• Material provided
Arguments M W A : clear implicits.
Arguments SysctlConfig W : clear implicits.
Arguments IPRouteConfig W : clear implicits.
Arguments IPRuleConfig W : clear implicits.
Arguments iptabler W : clear implicits.
Arguments IPTablesChainSpec W : clear implicits.
Arguments IPTablesRuleConfig W : clear implicits.
Arguments Config W : clear implicits.
Arguments ConfigSet W : clear implicits.

(** Projections of the result of running a computation. *)
Definition result_of {W A} (x : outcome A * W * list Event) : outcome A := fst (fst x).
Definition world_of {W A} (x : outcome A * W * list Event) : W := snd (fst x).
Definition trace_of {W A} (x : outcome A * W * list Event) : list Event := snd x.

(** ** Test doubles

    Worlds without state, whose pluggable functions answer with fixed
    errors.  They give the concrete inputs on which the package is run
    below. *)
Module Fixed.

Definition answer (err : option error) : unit -> option error * unit :=
  fun w => (err, w).

Definition route : Route :=
  {| RouteDst := Some {| IP := Some [10; 124; 0; 1]; Mask := Some [255; 255; 255; 255] |};
     Gw := None; LinkIndex := 2; RouteTable := 254; Scope := 253 |}.

Definition routeConfig (addErr delErr : option error) : IPRouteConfig unit :=
  {| Route_ := route;
     RouteAdd := fun _ => answer addErr;
     RouteDel := fun _ => answer delErr |}.

Definition ipt (newErr clearErr delChainErr appendErr deleteErr : option error)
  : iptabler unit :=
  {| NewChain := fun _ _ => answer newErr;
     ClearChain := fun _ _ => answer clearErr;
     DeleteChain := fun _ _ => answer delChainErr;
     AppendUnique := fun _ _ _ => answer appendErr;
     Delete := fun _ _ _ => answer deleteErr |}.

Definition chainConfig (chain : string) (isDefault : bool)
    (specs : list IPTablesRuleSpec) (h : iptabler unit) : IPTablesRuleConfig unit :=
  {| Spec := {| TableName := "mangle"; ChainName := chain;
                IsDefaultChain := isDefault; SpecIPT := h |};
     RuleSpecs := specs;
     IPT := h |}.

End Fixed.

(** ** The node-derived local-rule builder

    The builder [fillLocalRulesFromNode] and the two package variables it
    fills are declared next to config.go, in a file of which the repository
    only holds the test.  They are modelled from section 4.6 of the
    specification, for IPv4 pod CIDRs; the parsing functions of Go's [net]
    package that the builder relies on come first. *)

Definition digit_of (c : ascii) : option Z :=
  let n := Z.of_N (N_of_ascii c) in
  if (48 <=? n) && (n <=? 57) then Some (n - 48) else None.

(** Decimal value of a string made of digits only, as [dtoi] followed by the
    check that the whole string was consumed. *)
Fixpoint dtoi_from (acc : Z) (s : string) : option Z :=
  match s with
  | EmptyString => Some acc
  | String c rest =>
      match digit_of c with
      | Some d => if 16777215 <=? acc * 10 + d then None else dtoi_from (acc * 10 + d) rest
      | None => None
      end
  end.

Definition dtoi (s : string) : option Z :=
  match s with
  | EmptyString => None
  | _ => dtoi_from 0 s
  end.

(** Cut a string at the first occurrence of a separator. *)
Fixpoint cut (sep : ascii) (s : string) : option (string * string) :=
  match s with
  | EmptyString => None
  | String c rest =>
      if Ascii.eqb c sep then Some (EmptyString, rest)
      else match cut sep rest with
           | Some (before, after) => Some (String c before, after)
           | None => None
           end
  end.

(** One field of a dotted quad: one to three digits, no leading zero, at
    most 255. *)
Definition parseOctet (s : string) : option Z :=
  match s with
  | String "0" (String _ _) => None
  | _ =>
      match dtoi s with
      | Some n => if (String.length s <=? 3)%nat && (n <=? 255) then Some n else None
      | None => None
      end
  end.

Definition parseIPv4 (s : string) : option (list Z) :=
  match cut "." s with
  | Some (f1, s1) =>
      match cut "." s1 with
      | Some (f2, s2) =>
          match cut "." s2 with
          | Some (f3, f4) =>
              match parseOctet f1, parseOctet f2, parseOctet f3, parseOctet f4 with
              | Some a, Some b, Some c, Some d => Some [a; b; c; d]
              | _, _, _, _ => None
              end
          | None => None
          end
      | None => None
      end
  | None => None
  end.

(** [net.CIDRMask(ones, 8 * l)]. *)
Fixpoint CIDRMask (l : nat) (ones : Z) : list Z :=
  match l with
  | O => []
  | S l' =>
      if 8 <=? ones then 255 :: CIDRMask l' (ones - 8)
      else (255 - Z.shiftr 255 ones) :: CIDRMask l' 0
  end.

(** [IP.Mask]. *)
Fixpoint maskIP (ip mask : list Z) : list Z :=
  match ip, mask with
  | b :: ip', m :: mask' => Z.land b m :: maskIP ip' mask'
  | _, _ => []
  end.

(** [net.ParseCIDR], the network it returns. *)
Definition ParseCIDR (s : string) : option IPNet :=
  match cut "/" s with
  | Some (addr, bits) =>
      match parseIPv4 addr, dtoi bits with
      | Some ip, Some n =>
          if n <=? 32
          then Some {| IP := Some (maskIP ip (CIDRMask 4 n)); Mask := Some (CIDRMask 4 n) |}
          else None
      | _, _ => None
      end
  | None => None
  end.

(** An IPv4 address as a number, most significant byte first, and back. *)
Definition ipv4_to_Z (ip : list Z) : Z := fold_left (fun acc b => acc * 256 + b) ip 0.

Definition Z_to_ipv4 (n : Z) : list Z :=
  [n / 16777216 mod 256; n / 65536 mod 256; n / 256 mod 256; n mod 256].

(** Modelled from the spec: step 2 of the builder, the base address of the
    network plus one host, as a /32 network. *)
Definition gatewayOf (podNet : IPNet) : IPNet :=
  {| IP := match IP podNet with
           | Some base => Some (Z_to_ipv4 ((ipv4_to_Z base + 1) mod 4294967296))
           | None => None
           end;
     Mask := Some (CIDRMask 4 32) |}.

Inductive NodeAddressType : Type :=
| NodeHostName | NodeInternalIP | NodeExternalIP | NodeInternalDNS | NodeExternalDNS.

Record NodeAddress : Type := { AddressType : NodeAddressType; Address : string }.

Record Node : Type := {
  NodeName : string;
  PodCIDR : string;
  PodCIDRs : list string;
  Addresses : list NodeAddress
}.

(** Modelled from the spec: the pod CIDR of a node is the single value, or
    the first of the list when the single value is absent. *)
Definition podCIDR_of (node : Node) : option string :=
  match PodCIDR node with
  | EmptyString => List.head (PodCIDRs node)
  | cidr => Some cidr
  end.

(** Modelled from the spec: the reported addresses of kind internal IP. *)
Definition internalIPs (node : Node) : list string :=
  map Address
    (List.filter (fun a => match AddressType a with NodeInternalIP => true | _ => false end)
       (Addresses node)).

Definition RT_TABLE_LOCAL : Z := 255.

(** Modelled from the spec: the rule of step 4, [netlink.NewRule()] with the
    internal IP as destination and the local table as target. *)
Definition localTableRule (priority : Z) (address : string) : Rule :=
  {| Priority := priority; Family := 0; Table := RT_TABLE_LOCAL; Mark := -1; RMask := -1;
     Tos := 0; TunID := 0; Goto := -1;
     Src := None;
     Dst := Some {| IP := parseIPv4 address; Mask := Some (CIDRMask 4 32) |};
     Flow := -1; IifName := ""; OifName := "";
     SuppressIfgroup := -1; SuppressPrefixlen := -1; Invert := false;
     Dport := None; Sport := None |}.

• To do
Please copy each line of the records above that holds the word "which".

• Solution to the problem
    errors.  They give the concrete inputs on which the package is run
    fills are declared next to config.go, in a file of which the repository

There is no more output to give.